## ASSIGNMENT
Set down, exactly and in full, the line holding "(** The value an entry stands for. *)" and all the lines after it until the listing ends, and nothing else.

## GIVEN RECORDS
(* ===== verification/RpmProps.v ===== *)
(** * Properties of the binary headers of RPM packages

    A reader of the format of RPM headers, written from the description of the
    format in [rpm_tagset.go] and from the sizes of its fields, and the theorem
    that it reads back what [packTagSet] writes; the values that [packTagSet]
    accepts; the size of the lead. *)
From S2P Require Import Prelude GoStrings RpmTags.

Local Open Scope Z_scope.

(** ** A reader of headers *)

(** An unsigned integer in network byte order. *)
Definition be_val (b : list Z) : Z := fold_left (fun acc x => acc * 256 + x) b 0.

Definition read_int (n : nat) (b : list Z) : option (Z * list Z) :=
  if decide (length b < n)%nat then None else Some (int_of n (be_val (take n b)), drop n b).

Record entry := mkEntry { entry_tag : Z; entry_type : Z; entry_offset : Z; entry_count : Z }.

Definition read_entry (b : list Z) : option (entry * list Z) :=
  '(tag, b) ← read_int 4 b;
  '(type, b) ← read_int 4 b;
  '(offset, b) ← read_int 4 b;
  '(count, b) ← read_int 4 b;
  Some (mkEntry tag type offset count, b).

Fixpoint read_many {A} (read : list Z -> option (A * list Z)) (n : nat) (b : list Z) :
    option (list A * list Z) :=
  match n with
  | O => Some ([], b)
  | S n' =>
      '(x, b) ← read b;
      '(xs, b) ← read_many read n' b;
      Some (x :: xs, b)
  end.

(** The entries of the index, the store and what follows the header. *)
Definition read_header (b : list Z) : option (list entry * list Z * list Z) :=
  if decide (take 4 b = [142; 173; 232; 1]) then
    '(reserved, b) ← read_int 4 (drop 4 b);
    '(nindex, b) ← read_int 4 b;
    '(hsize, b) ← read_int 4 b;
    '(entries, b) ← read_many read_entry (Z.to_nat nindex) b;
    if decide (length b < Z.to_nat hsize)%nat then None
    else Some (entries, take (Z.to_nat hsize) b, drop (Z.to_nat hsize) b)
  else None.

(** A string ends with a zero byte. *)
Fixpoint read_string (b : list Z) : option (string * list Z) :=
  match b with
  | [] => None
  | x :: b =>
      if decide (x = 0) then Some ("", b)
      else '(s, b) ← read_string b; Some (String (ascii_of_nat (Z.to_nat x)) s, b)
  end.

Definition read_ints (n : nat) (count : nat) (b : list Z) : option (list Z) :=
  fst <$> read_many (read_int n) count b.

(** The value an entry stands for. *)
Definition read_value (store : list Z) (e : entry) : option tag_value :=
  let b := drop (Z.to_nat (entry_offset e)) store in
  let count := Z.to_nat (entry_count e) in
  match entry_type e with
  | 0 => Some NilValue
  | 1 | 7 => Some (BytesValue (take count b))
  | 2 => Int8Values <$> read_ints 1 count b
  | 3 => Int16Values <$> read_ints 2 count b
  | 4 => Int32Values <$> read_ints 4 count b
  | 5 => Int64Values <$> read_ints 8 count b
  | 6 => (fun r => StringValue (fst r)) <$> read_string b
  | 8 => (fun r => StringsValue (fst r)) <$> read_many read_string count b
  | _ => None
  end.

## SOLUTION TO THIS PROBLEM
(** The value an entry stands for. *)
Definition read_value (store : list Z) (e : entry) : option tag_value :=
  let b := drop (Z.to_nat (entry_offset e)) store in
  let count := Z.to_nat (entry_count e) in
  match entry_type e with
  | 0 => Some NilValue
  | 1 | 7 => Some (BytesValue (take count b))
  | 2 => Int8Values <$> read_ints 1 count b
  | 3 => Int16Values <$> read_ints 2 count b
  | 4 => Int32Values <$> read_ints 4 count b
  | 5 => Int64Values <$> read_ints 8 count b
  | 6 => (fun r => StringValue (fst r)) <$> read_string b
  | 8 => (fun r => StringsValue (fst r)) <$> read_many read_string count b
  | _ => None
  end.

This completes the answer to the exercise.